D'Hanis CDP, Texas – Racial and ethnic composition Note: the US Census treats Hispanic/Latino as an ethnic category. This table excludes Latinos from the racial categories and assigns them to a separate category. Hispanics/Latinos may be of any race.
| Race / Ethnicity (NH = Non-Hispanic) | Pop 2010 | Pop 2020 | % 2010 | % 2020 |
|---|---|---|---|---|
| White alone (NH) | 449 | 434 | 53.01% | 55.29% |
| Black or African American alone (NH) | 0 | 2 | 0.00% | 0.25% |
| Native American or Alaska Native alone (NH) | 1 | 0 | 0.12% | 0.00% |
| Asian alone (NH) | 1 | 2 | 0.12% | 0.25% |
| Native Hawaiian or Pacific Islander alone (NH) | 0 | 0 | 0.00% | 0.00% |
| Other race alone (NH) | 0 | 3 | 0.00% | 0.38% |
| Mixed race or Multiracial (NH) | 2 | 16 | 0.24% | 2.04% |
| Hispanic or Latino (any race) | 394 | 328 | 46.52% | 41.78% |
| Total | 847 | 785 | 100.00% | 100.00% |

At the 2020 United States census, 785 people resided within the D'Hanis CDP. The portion of the population under the age of 5 was 2.7%, whereas the population over the age of 65 was 22.5%, with a median age of 45.2. The median household income is $53,125 per year. 11.0% of the population holds a bachelor's degree or higher, and 35.5% of the population has at least a high school diploma or equivalent degree.

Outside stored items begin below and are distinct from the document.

Inductive ParseError : Type :=
| PIo
| PToml
| PUnknownCapability (name : text) (known : text)
| PInvalidModuleName (name : text)
| PBlankModuleName
| PUntrimmedModuleName (name : text)
| PMissingCapabilities
| PMisplacedDependencyAttribute (dependency attribute : text)
| PInvalidComponentDigest (value : text)
| PMissingTriggerKind (index : Z)
| PInvalidTrigger (index : Z) (kind : text)
| PInvalidEventAddress (value : text)
| PInvalidEventTopic (value : text)
| PNonStringTriggerFilter (key : text)
| PStartBlockWithoutResume (start_block : Z)
| PInvalidScheduleCron (value : text) (cause : CronError).

(** ** Reading the shapes *)

Definition read_dependency (v : Toml) : option Dependency :=
  as_table v ≫= fun t =>
  if only_fields [chars_of "hosts"] t
  then mkDependency <$> field_or (read_vec read_string) [] (chars_of "hosts") t else None.

Definition read_resources (v : Toml) : option ResourceSection :=
  as_table v ≫= fun t =>
  if only_fields [chars_of "max_memory_bytes"; chars_of "max_fuel_per_dispatch"; chars_of "max_state_bytes"] t then
    field_opt read_u64 (chars_of "max_memory_bytes") t ≫= fun memory =>
    field_opt read_u64 (chars_of "max_fuel_per_dispatch") t ≫= fun fuel =>
    field_opt read_u64 (chars_of "max_state_bytes") t ≫= fun state =>
    Some (mkResources memory fuel state)
  else None.

Definition ComponentSection_default : ComponentSection := mkComponent [] [] None (mkResources None None None).

Definition read_component (v : Toml) : option ComponentSection :=
  as_table v ≫= fun t =>
  if only_fields [chars_of "name"; chars_of "version"; chars_of "digest"; chars_of "resources"] t then
    field_or read_string [] (chars_of "name") t ≫= fun name =>
    field_or read_string [] (chars_of "version") t ≫= fun version =>
    field_opt read_string (chars_of "digest") t ≫= fun digest =>
    field_or read_resources (mkResources None None None) (chars_of "resources") t ≫= fun resources =>
    Some (mkComponent name version digest resources)
  else None.

Definition CORE_SECTIONS : list text :=
  [chars_of "component"; chars_of "dependencies"; chars_of "config"; chars_of "trigger"].

(** The extensions take every key no field has. *)
Definition read_manifest (t : list (text * Toml)) : option Manifest :=
  field_or read_component ComponentSection_default (chars_of "component") t ≫= fun component =>
  field_opt (fun v => as_table v ≫= read_entries read_dependency) (chars_of "dependencies") t ≫= fun dependencies =>
  field_or as_table [] (chars_of "config") t ≫= fun config =>
  field_or (read_vec as_table) [] (chars_of "trigger") t ≫= fun triggers =>
  Some (mkRawManifest component dependencies config triggers
          (List.filter (fun e => negb (bool_decide (e.1 ∈ CORE_SECTIONS))) t)).

(** The tag is [on]; other keys a variant does not have are ignored. *)
Definition read_core_trigger (kind : TriggerKind) (t : list (text * Toml)) : option CoreTrigger :=
  match kind with
  | TKBlock => CoreBlock <$> field read_u64 (chars_of "chain_id") t
  | TKEvent =>
      field read_u64 (chars_of "chain_id") t ≫= fun chain_id =>
      field_opt read_string (chars_of "address") t ≫= fun address =>
      field_opt read_string (chars_of "event_signature") t ≫= fun event_signature =>
      field_or read_bool false (chars_of "resume") t ≫= fun resume =>
      field_opt read_u64 (chars_of "max_lookback") t ≫= fun max_lookback =>
      field_opt read_u64 (chars_of "start_block") t ≫= fun start_block =>
      Some (CoreEvent chain_id address event_signature resume max_lookback start_block)
  | TKSchedule => CoreSchedule <$> field read_string (chars_of "cron") t
  end.

(** ** The registry's names *)

Definition is_known (registry : list NamespaceCaps) (name : text) : bool :=
  bool_decide (name ∈ WASI_GATES) || existsb (fun ns => bool_decide (name ∈ ns.(ifaces))) registry.

Fixpoint join_with (sep : text) (names : list text) : text :=
  match names with [] => [] | [n] => n | n :: rest => n ++ sep ++ join_with sep rest end.

Definition known_names (registry : list NamespaceCaps) : text :=
  join_with (chars_of ", ") (flat_map ifaces registry ++ WASI_GATES).

(** ** Validation *)

Section Validation.
Context (unicode_alphabetic : Z -> bool) (parse_address parse_b256 : text -> option (list Z)).
(** The hex decoder of a digest. *)
Context (decode : nat -> text -> option (list Z)).
(** The text of a float, and of an array or a table. *)
Context (float_text : Z -> text) (value_text : Toml -> text).
Context (parse_toml : text -> option (list (text * Toml))) (read_to_string : text -> option text).

(** [.map(parse).transpose()?]. *)
Definition transpose {A B E} (f : A -> result B E) (o : option A) : result (option B) E :=
  match o with Some x => let? y := f x in Ok (Some y) | None => Ok None end.

Definition core_trigger (trigger : CoreTrigger) : result Trigger ParseError :=
  match trigger with
  | CoreBlock chain_id => Ok (TBlock chain_id)
  | CoreEvent chain_id address event_signature resume max_lookback start_block =>
      let? start_block :=
        match start_block with
        | Some height => if resume : bool then Ok (Some height) else Err (PStartBlockWithoutResume height)
        | None => Ok None
        end in
      let? address := transpose (fun raw => ok_or (PInvalidEventAddress raw) (parse_address raw)) address in
      let? event_signature := transpose (fun raw => ok_or (PInvalidEventTopic raw) (parse_b256 raw)) event_signature in
      Ok (TEvent chain_id address event_signature resume max_lookback start_block)
  | CoreSchedule cron =>
      match from_str unicode_alphabetic cron with
      | Ok schedule => Ok (TSchedule schedule)
      | Err cause => Err (PInvalidScheduleCron cron cause)
      end
  end.

(** The string filters of an extension's trigger. *)
Fixpoint trigger_filters (t : list (text * Toml)) : result (list (text * text)) ParseError :=
  match t with
  | [] => Ok []
  | (key, value) :: t =>
      if bool_decide (key = chars_of "on") then trigger_filters t
      else match value with
           | TomlString value => let? filters := trigger_filters t in Ok ((key, value) :: filters)
           | _ => Err (PNonStringTriggerFilter key)
           end
  end.

Definition from_table (index : Z) (t : list (text * Toml)) : result Trigger ParseError :=
  match table_get (chars_of "on") t ≫= as_str with
  | None => Err (PMissingTriggerKind index)
  | Some kind =>
      match parse_trigger kind with
      | None => let? filters := trigger_filters t in Ok (TExtension kind filters)
      | Some core =>
          let? trigger := ok_or (PInvalidTrigger index kind) (read_core_trigger core t) in
          core_trigger trigger
      end
  end.

(** [zip(1..)], then [collect]. *)
Fixpoint from_tables (index : Z) (ts : list (list (text * Toml))) : result (list Trigger) ParseError :=
  match ts with
  | [] => Ok []
  | t :: ts => let? trigger := from_table index t in let? triggers := from_tables (index + 1) ts in Ok (trigger :: triggers)
  end.

Definition stringify_toml_value (v : Toml) : text :=
  match v with
  | TomlString s => s
  | TomlInteger i => if i <? 0 then chars_of "-" ++ decimal (- i) else decimal i
  | TomlFloat bits => float_text bits
  | TomlBoolean b => if b then chars_of "true" else chars_of "false"
  | TomlDatetime d => d
  | TomlArray _ | TomlTable _ => value_text v
  end.

Definition module_name (raw : text) : result text ParseError :=
  match ModuleId.parse raw with
  | Ok name => Ok name
  | Err ModuleId.Blank => Err PBlankModuleName
  | Err (ModuleId.UnsafePathComponent name) => Err (PInvalidModuleName name)
  | Err (ModuleId.Untrimmed name) => Err (PUntrimmedModuleName name)
  end.

(** The validated manifest, beside the attributes of its dependencies. *)
Definition try_from (m : Manifest) : result (LoadedManifest * list (text * Dependency)) ParseError :=
  let? name := module_name m.(raw_component).(cs_name) in
  let? digest :=
    transpose (fun raw => match Digest.from_str decode raw with Ok d => Ok d | Err _ => Err (PInvalidComponentDigest raw) end)
      m.(raw_component).(cs_digest) in
  let? triggers := from_tables 1 m.(raw_triggers) in
  let? dependencies := ok_or PMissingCapabilities m.(raw_dependencies) in
  let http_allowlist :=
    match List.find (fun e => bool_decide (e.1 = cap_as_str CHttp)) dependencies with
    | Some (_, dep) => HostPattern.parse <$> dep.(dep_hosts)
    | None => []
    end in
  Ok (mkManifest name digest m.(raw_component).(cs_resources) dependencies.*1 http_allowlist
        ((fun e => (e.1, stringify_toml_value e.2)) <$> m.(raw_config)) triggers m.(raw_extensions).*1,
      dependencies).

(** The registry cross-check and the placement of [hosts], entry by entry. *)
Fixpoint check_dependencies (registry : list NamespaceCaps) (deps : list (text * Dependency)) : result unit ParseError :=
  match deps with
  | [] => Ok tt
  | (name, dep) :: deps =>
      if negb (is_known registry name) then Err (PUnknownCapability name (known_names registry))
      else if negb (bool_decide (dep.(dep_hosts) = [])) && negb (bool_decide (name = cap_as_str CHttp))
      then Err (PMisplacedDependencyAttribute name (chars_of "hosts"))
      else check_dependencies registry deps
  end.

Definition load (registry : list NamespaceCaps) (path : text) : result LoadedManifest ParseError :=
  let? raw := ok_or PIo (read_to_string path) in
  let? manifest := ok_or PToml (parse_toml raw ≫= read_manifest) in
  let? loaded := try_from manifest in
  let? _ := check_dependencies registry loaded.2 in
  Ok loaded.1.

(** What admission asks of the loader. *)
Definition manifest_load (registry : list NamespaceCaps) (path : text) : option LoadedManifest :=
  match load registry path with Ok m => Some m | Err _ => None end.
End Validation.

(** ** What a loaded manifest satisfies *)

Definition trigger_ok (t : Trigger) : Prop :=
  match t with
  | TBlock chain_id => 0 <= chain_id
  | TEvent chain_id _ _ resume max_lookback start_block =>
      0 <= chain_id /\ (forall b, max_lookback = Some b -> 0 <= b) /\
      (forall b, start_block = Some b -> 0 <= b /\ resume = true)
  | TExtension kind filters => parse_trigger kind = None /\ chars_of "on" ∉ filters.*1
  | TSchedule cron => wf_schedule cron
  end.

Record manifest_ok (decode : nat -> text -> option (list Z)) (registry : list NamespaceCaps) (m : LoadedManifest) : Prop := {
  ok_name : ModuleId.parse m.(man_name) = Ok m.(man_name);
  ok_digest : forall d, m.(man_digest) = Some d -> exists s, Digest.from_str decode s = Ok d;
  ok_triggers : Forall trigger_ok m.(man_triggers);
  ok_known : Forall (fun d => is_known registry d = true) m.(man_dependencies);
  ok_hosts : m.(man_http_allowlist) <> [] -> HTTP_CAPABILITY ∈ m.(man_dependencies);
  ok_sections : Forall (fun s => s ∉ CORE_SECTIONS) m.(man_sections)
}.

Section Facts.
Context (unicode_alphabetic : Z -> bool) (parse_address parse_b256 : text -> option (list Z)).
Context (decode : nat -> text -> option (list Z)) (float_text : Z -> text) (value_text : Toml -> text).
Context (parse_toml : text -> option (list (text * Toml))) (read_to_string : text -> option text).
#[local] Notation core_trigger := (core_trigger unicode_alphabetic parse_address parse_b256).
#[local] Notation from_table := (from_table unicode_alphabetic parse_address parse_b256).
#[local] Notation from_tables := (from_tables unicode_alphabetic parse_address parse_b256).
#[local] Notation try_from := (try_from unicode_alphabetic parse_address parse_b256 decode float_text value_text).
#[local] Notation load := (load unicode_alphabetic parse_address parse_b256 decode float_text value_text parse_toml read_to_string).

Married-couple families make up 48.6% of households. The racial makeup was 76.8% White, 0.4% Black, 0.6% American Indian or Alaskan Native, 0.3% Asian, 7.5% other or unspecified, and 14.4% of two or more races. 41.8% of the population was Hispanic or Latino (of any race).

== Tourism ==
The few remaining walls of St. Dominic's Church and Cemetery, now part of the ghost town of Old D'Hanis, are situated south of Highway 90. The ruins of Fort Lincoln, another historical attraction, can be found north of town along FM 1796.